Here is one thing I almost forgot (oh, how quickly we forget!): To improve your life, you have to take risks.

The most important change in my life to date — meeting and falling in love with Dawn — didn’t just happen. The timing was fortuitous, sure, but it happened through an intricate series of intentional acts on my part and hers.

Generally speaking, when we did those things, it involved taking risks. For me, those risks started probably when I moved to Minnesota in 1999, setting off a crazy chain reaction that resulted in three rough years out in the cold, followed by seven very difficult years in the Bay Area and two increasingly wonderful ones. (Happily, the wonderful ones were 2010 and 2011.) Another risk was going into therapy and working hard to discover what I really feared and hated about life and about myself. Another was to put up a profile on OKCupid.com that was truly honest and revealing. I was finally able to do that in a way that was actually attractive, because I finally liked myself and felt worthy of receiving love. There was still an inherent risk of rejection: if someone didn’t like my honest, detailed, silly profile, they wouldn’t like me either. (Of course, the reverse is also true: If someone liked my profile, they’d also probably like me. I was pretty sure of that, anyway.)

Similarly, in contacting me, Dawn risked rejection, or the possibility of disappointment at meeting yet another inauthentic dude on OKCupid. In return for each of us taking those risks (and many others), we have begun to build an epic love that is made to last. (I am thankful every day for it because I am well aware that not everyone gets to have this.)
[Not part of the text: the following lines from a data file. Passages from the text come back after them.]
(** The training flag reaches the forward pass through the embedder only:
    two flags on which the image and the text embedder agree give the same
    result. *)
Theorem call_train_only_through_embedder
    (inputs : tensor) (text_queries : itensor) (train1 train2 : bool) :
  image_embedder embed_images seq2img inputs train1
    = image_embedder embed_images seq2img inputs train2 ->
  text_embedder embed_texts text_queries train1
    = text_embedder embed_texts text_queries train2 ->
  forward inputs text_queries train1 = forward inputs text_queries train2.
Proof.
  intros Hi Ht. unfold __call__. rewrite Hi.
  destruct (image_embedder embed_images seq2img inputs train2) as [fm|];
    step; [|reflexivity].
  destruct (Np.shape fm) as [|b [|h [|w [|d [|]]]]]; try reflexivity.
  destruct (Np.reshape fm [b; h * w; d]) as [feats|]; step; [|reflexivity].
  by rewrite Ht.
Qed.

(** When the image embedder returns a well-formed feature map
    [b, h, w, d], the flattening to [b, h*w, d] never raises: the forward
    pass returns exactly when the text embedder, the query mask and the two
    heads return, and its result is the merge of their results over the two
    embeddings, later stages winning. *)
Theorem call_returns_iff
    (inputs : tensor) (text_queries : itensor) (train : bool)
    (fm : tensor) (b h w d : nat) (out : gmap string tensor) :
  image_embedder embed_images seq2img inputs train = Ok fm ->
  Np.shape fm = [b; h; w; d] -> Np.wf fm ->
  (forward inputs text_queries train = Ok out <->
   exists qe mask classes boxes,
     text_embedder embed_texts text_queries train = Ok qe /\
     query_mask text_queries = Ok mask /\
     class_predictor project masked_similarity
       (Np.mk_ndarray [b; h * w; d] (Np.data fm))
       (Some qe) (Some mask) = Ok classes /\
     box_predictor box_bias compute_box_bias _box_head sigmoid
       (Np.mk_ndarray [b; h * w; d] (Np.data fm)) fm = Ok boxes /\
     out = boxes ∪ (classes ∪
             {[ "feature_map" := fm; "query_embeddings" := qe ]})).
Proof.
  intros Hf Hs Hwf. split.
  - intros H. apply call_inv in H
      as (fm' & b' & h' & w' & d' & qe & mask & classes & boxes
          & Hf' & Hs' & Ht & Hm & Hc & Hb & ->).
    rewrite Hf in Hf'. injection Hf' as <-.
    rewrite Hs in Hs'. injection Hs' as <- <- <- <-.
    exists qe, mask, classes, boxes. done.
  - intros (qe & mask & classes & boxes & Ht & Hm & Hc & Hb & ->).
    unfold __call__. rewrite Hf. step. rewrite Hs.
    unfold Np.reshape. destruct (decide _) as [_|Hne]; step.
    2:{ exfalso. apply Hne. unfold Np.wf in Hwf. rewrite Hwf, Hs.
        unfold Np.numel. simpl. lia. }
    rewrite Ht. step. rewrite Hm. step. rewrite Hc. step.
    rewrite Hb. step. reflexivity.
Qed.

(** The merge keeps the embeddings: in a result of the forward pass
    [feature_map] is what the image embedder returned and
    [query_embeddings] what the text embedder returned, neither is
    overwritten by a head. *)
Theorem call_keeps_embeddings
    (inputs : tensor) (text_queries : itensor) (train : bool)
    (out : gmap string tensor) :
  forward inputs text_queries train = Ok out ->
  exists fm qe,
    image_embedder embed_images seq2img inputs train = Ok fm /\
    text_embedder embed_texts text_queries train = Ok qe /\
    out !! "feature_map" = Some fm /\
    out !! "query_embeddings" = Some qe.
Proof.
  intros H. apply call_inv in H
    as (fm & b & h & w & d & qe & mask & classes & boxes
        & Hf & Hs & Ht & Hm & Hc & Hb & ->).
  apply class_predictor_inv in Hc as (ce & lg & _ & _ & ->).
  apply box_predictor_inv in Hb as (raw & bias & sum & _ & _ & _ & ->).
  exists fm, qe. split; [exact Hf|]. split; [exact Ht|]. split.
  - rewrite lookup_union_r by done. rewrite lookup_union_r by done.
    apply lookup_insert_eq.
  - rewrite lookup_union_r by done. rewrite lookup_union_r by done.
    rewrite lookup_insert_ne by done. apply lookup_singleton_eq.
Qed.

(** A feature map that does not have four axes makes the forward pass raise
    ValueError, whatever the queries and the heads are. *)
Theorem call_feature_map_rank
    (inputs : tensor) (text_queries : itensor) (train : bool) (fm : tensor) :
  image_embedder embed_images seq2img inputs train = Ok fm ->
  length (Np.shape fm) <> 4 ->
  forward inputs text_queries train = Raise ValueError.
Proof.
  intros Hf Hlen. unfold __call__. rewrite Hf. step.
  destruct (Np.shape fm) as [|b [|h [|w [|d [|]]]]]; try reflexivity.
  simpl in Hlen. lia.
Qed.

End ForwardStages.

Lemma box_predictor_result_witness :
  exists raw bias bx,
    Sample.box_head Sample.features = Ok raw /\
    Sample.compute_box_bias Sample.images "both" = Ok bias /\
    Sample.boxes = {[ "pred_boxes" := bx ]} /\
    dom Sample.boxes = {[ "pred_boxes" ]} /\
    Np.broadcast_shapes (Np.shape raw) (Np.shape bias) = Some (Np.shape bx) /\
    Np.wf bx.
Proof.
  exact (box_predictor_result "both" Sample.compute_box_bias Sample.box_head
           Sample.sigmoid Sample.features Sample.images Sample.boxes
           sample_box_predictor).
Defined.

Lemma box_predictor_returns_witness :
  exists bx,
    box_predictor "both" Sample.compute_box_bias Sample.box_head Sample.sigmoid
      Sample.features Sample.images = Ok {[ "pred_boxes" := bx ]} /\
    Np.shape bx = [1; 4; 4] /\ Np.wf bx.
Proof.
  apply (box_predictor_returns "both" Sample.compute_box_bias Sample.box_head
           Sample.sigmoid Sample.features Sample.images
           (Np.zeros [1; 4; 4]) (Np.zeros [4; 4])).
  - reflexivity.
  - reflexivity.
  - reflexivity.
  - reflexivity.
  - reflexivity.
Defined.

Lemma call_train_only_through_embedder_witness :
  __call__ "both" Sample.embed_images Sample.embed_texts Sample.seq2img
    Sample.compute_box_bias Sample.box_head Sample.sigmoid
    Sample.project Sample.masked_similarity
    Sample.images Sample.queries true
  = __call__ "both" Sample.embed_images Sample.embed_texts Sample.seq2img
      Sample.compute_box_bias Sample.box_head Sample.sigmoid
      Sample.project Sample.masked_similarity
      Sample.images Sample.queries false.
Proof.
  apply (call_train_only_through_embedder "both"
           Sample.embed_images Sample.embed_texts Sample.seq2img
           Sample.compute_box_bias Sample.box_head Sample.sigmoid
           Sample.project Sample.masked_similarity
           Sample.images Sample.queries true false).
  - reflexivity.
  - reflexivity.
Defined.

Lemma call_returns_iff_witness :
  exists qe mask classes boxes,
    text_embedder Sample.embed_texts Sample.queries true = Ok qe /\
    query_mask Sample.queries = Ok mask /\
    class_predictor Sample.project Sample.masked_similarity
      (Np.mk_ndarray [1; 2 * 2; 3] (Np.data Sample.images))
      (Some qe) (Some mask) = Ok classes /\
    box_predictor "both" Sample.compute_box_bias Sample.box_head Sample.sigmoid
      (Np.mk_ndarray [1; 2 * 2; 3] (Np.data Sample.images)) Sample.images
      = Ok boxes /\
    Sample.outputs = boxes ∪ (classes ∪
      {[ "feature_map" := Sample.images; "query_embeddings" := qe ]}).
Proof.
  apply (proj1 (call_returns_iff "both"
                  Sample.embed_images Sample.embed_texts Sample.seq2img
                  Sample.compute_box_bias Sample.box_head Sample.sigmoid
                  Sample.project Sample.masked_similarity
                  Sample.images Sample.queries true Sample.images 1 2 2 3
                  Sample.outputs eq_refl eq_refl eq_refl)).
  exact sample_call.
Defined.

Lemma call_keeps_embeddings_witness :
  exists fm qe,
    image_embedder Sample.embed_images Sample.seq2img Sample.images true
      = Ok fm /\
    text_embedder Sample.embed_texts Sample.queries true = Ok qe /\
    Sample.outputs !! "feature_map" = Some fm /\
    Sample.outputs !! "query_embeddings" = Some qe.
Proof.
  exact (call_keeps_embeddings "both"
           Sample.embed_images Sample.embed_texts Sample.seq2img
           Sample.compute_box_bias Sample.box_head Sample.sigmoid
           Sample.project Sample.masked_similarity
           Sample.images Sample.queries true Sample.outputs sample_call).
Defined.

Lemma call_feature_map_rank_witness :
  __call__ "both" Sample.embed_images Sample.embed_texts Sample.seq2img_flat
    Sample.compute_box_bias Sample.box_head Sample.sigmoid
    Sample.project Sample.masked_similarity
    Sample.images Sample.queries true
  = Raise ValueError.
Proof.
  apply (call_feature_map_rank "both"
           Sample.embed_images Sample.embed_texts Sample.seq2img_flat
           Sample.compute_box_bias Sample.box_head Sample.sigmoid
           Sample.project Sample.masked_similarity
           Sample.images Sample.queries true Sample.flat_features).
  - reflexivity.
  - simpl. lia.
Defined.

(** On a checkpoint with only "params" whose class head still has the key
    "padding", the two loaders return different contents: [load_variables]
    keeps the stale key, the default mode of [load] drops it. *)
Theorem loaders_differ_on_stale_params
    (restore_checkpoint : string -> gmap string pytree)
    (load_backbone : pytree -> option string -> result pytree)
    (params : pytree) (init_config : gmap string string) (path : string)
    (m ch : gmap string pytree) :
  init_config !! "codebase" <> Some "clip" ->
  init_config !! "checkpoint_path" = Some path ->
  restore_checkpoint path !! "optimizer" = None ->
  restore_checkpoint path !! "params" = Some (PDict m) ->
  m !! "class_head" = Some (PDict ch) ->
  is_Some (ch !! "padding") ->
  exists r,
    load_variables restore_checkpoint path = Ok {[ "params" := PDict m ]} /\
    load restore_checkpoint load_backbone params init_config = Ok r /\
    r <> PDict m.
Proof.
  intros Hmode Hpath Ho Hp Hch [v Hv].
  eexists. split; [by apply load_variables_params|].
  rewrite (load_default_params _ _ _ _ path (PDict m)) by done.
  unfold strip_stale. rewrite Hch. split; [reflexivity|].
  intros [= Hm].
  assert (Hl : (<["class_head" :=
                   PDict (delete "padding_bias" (delete "padding" ch))]> m)
               !! "class_head" = Some (PDict ch)) by (by rewrite Hm).
  rewrite lookup_insert_eq in Hl. injection Hl as Hl.
  assert (Hn : delete "padding_bias" (delete "padding" ch) !! "padding"
               = None).
  { rewrite lookup_delete_ne by done. apply lookup_delete_eq. }
  rewrite Hl, Hv in Hn. discriminate.
Qed.

Lemma loaders_differ_on_stale_params_witness :
  exists r,
    load_variables (Sample.store Sample.ckpt_params) "/ckpt"
      = Ok {[ "params" :=
                PDict {[ "class_head" :=
                           PDict {[ "padding" := Sample.leaf0 ]} ]} ]} /\
    load (Sample.store Sample.ckpt_params) Sample.backbone_loader
      Sample.model_params Sample.scenic_config = Ok r /\
    r <> PDict {[ "class_head" := PDict {[ "padding" := Sample.leaf0 ]} ]}.
Proof.
  apply (loaders_differ_on_stale_params
           (Sample.store Sample.ckpt_params) Sample.backbone_loader
           Sample.model_params Sample.scenic_config "/ckpt"
           _ {[ "padding" := Sample.leaf0 ]}).
  - vm_compute. discriminate.
  - vm_compute. reflexivity.
  - vm_compute. reflexivity.
  - vm_compute. reflexivity.
  - vm_compute. reflexivity.
  - exists Sample.leaf0. vm_compute. reflexivity.
Defined.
Taking risks requires you to accept the possibility of losing something you already have. Ideally, that thing you lose is something you don’t want anyway (the parasite crashing on your couch, the soul-sucking job, the girl who doesn’t really love you but you keep answering her calls anyway because you’re lonely, the feeling of worthlessness, etc.). But even that is hard, because the fear of the unknown frequently trumps the potential gain of making a change.

One thing that makes it hard to take risks is giving a fuck. Stopping giving a fuck — about the things that don’t matter — probably has its disadvantages, but it’s the only real path to making meaningful change in your life.

It’s been a struggle for me for years to not give a fuck. During and after high school, I allowed my teen-aged perception of what society thinks is important to shape my choices, instead of just doing what I wanted to do. That put me in a very different place than where I might have been.

That’s not to say that I would trade any of it. Two short years ago, I was at my worst. At this time of year in 2009 I couldn’t see anything but what was right in front of me and a whole hell of a lot of pain and fear. But now, going into 2012, I have a wonderful woman at my side (I’m pretty sure she’s the person I’ve always wanted to be with but was too afraid to look for), and a world that has opened up again with limitless potential.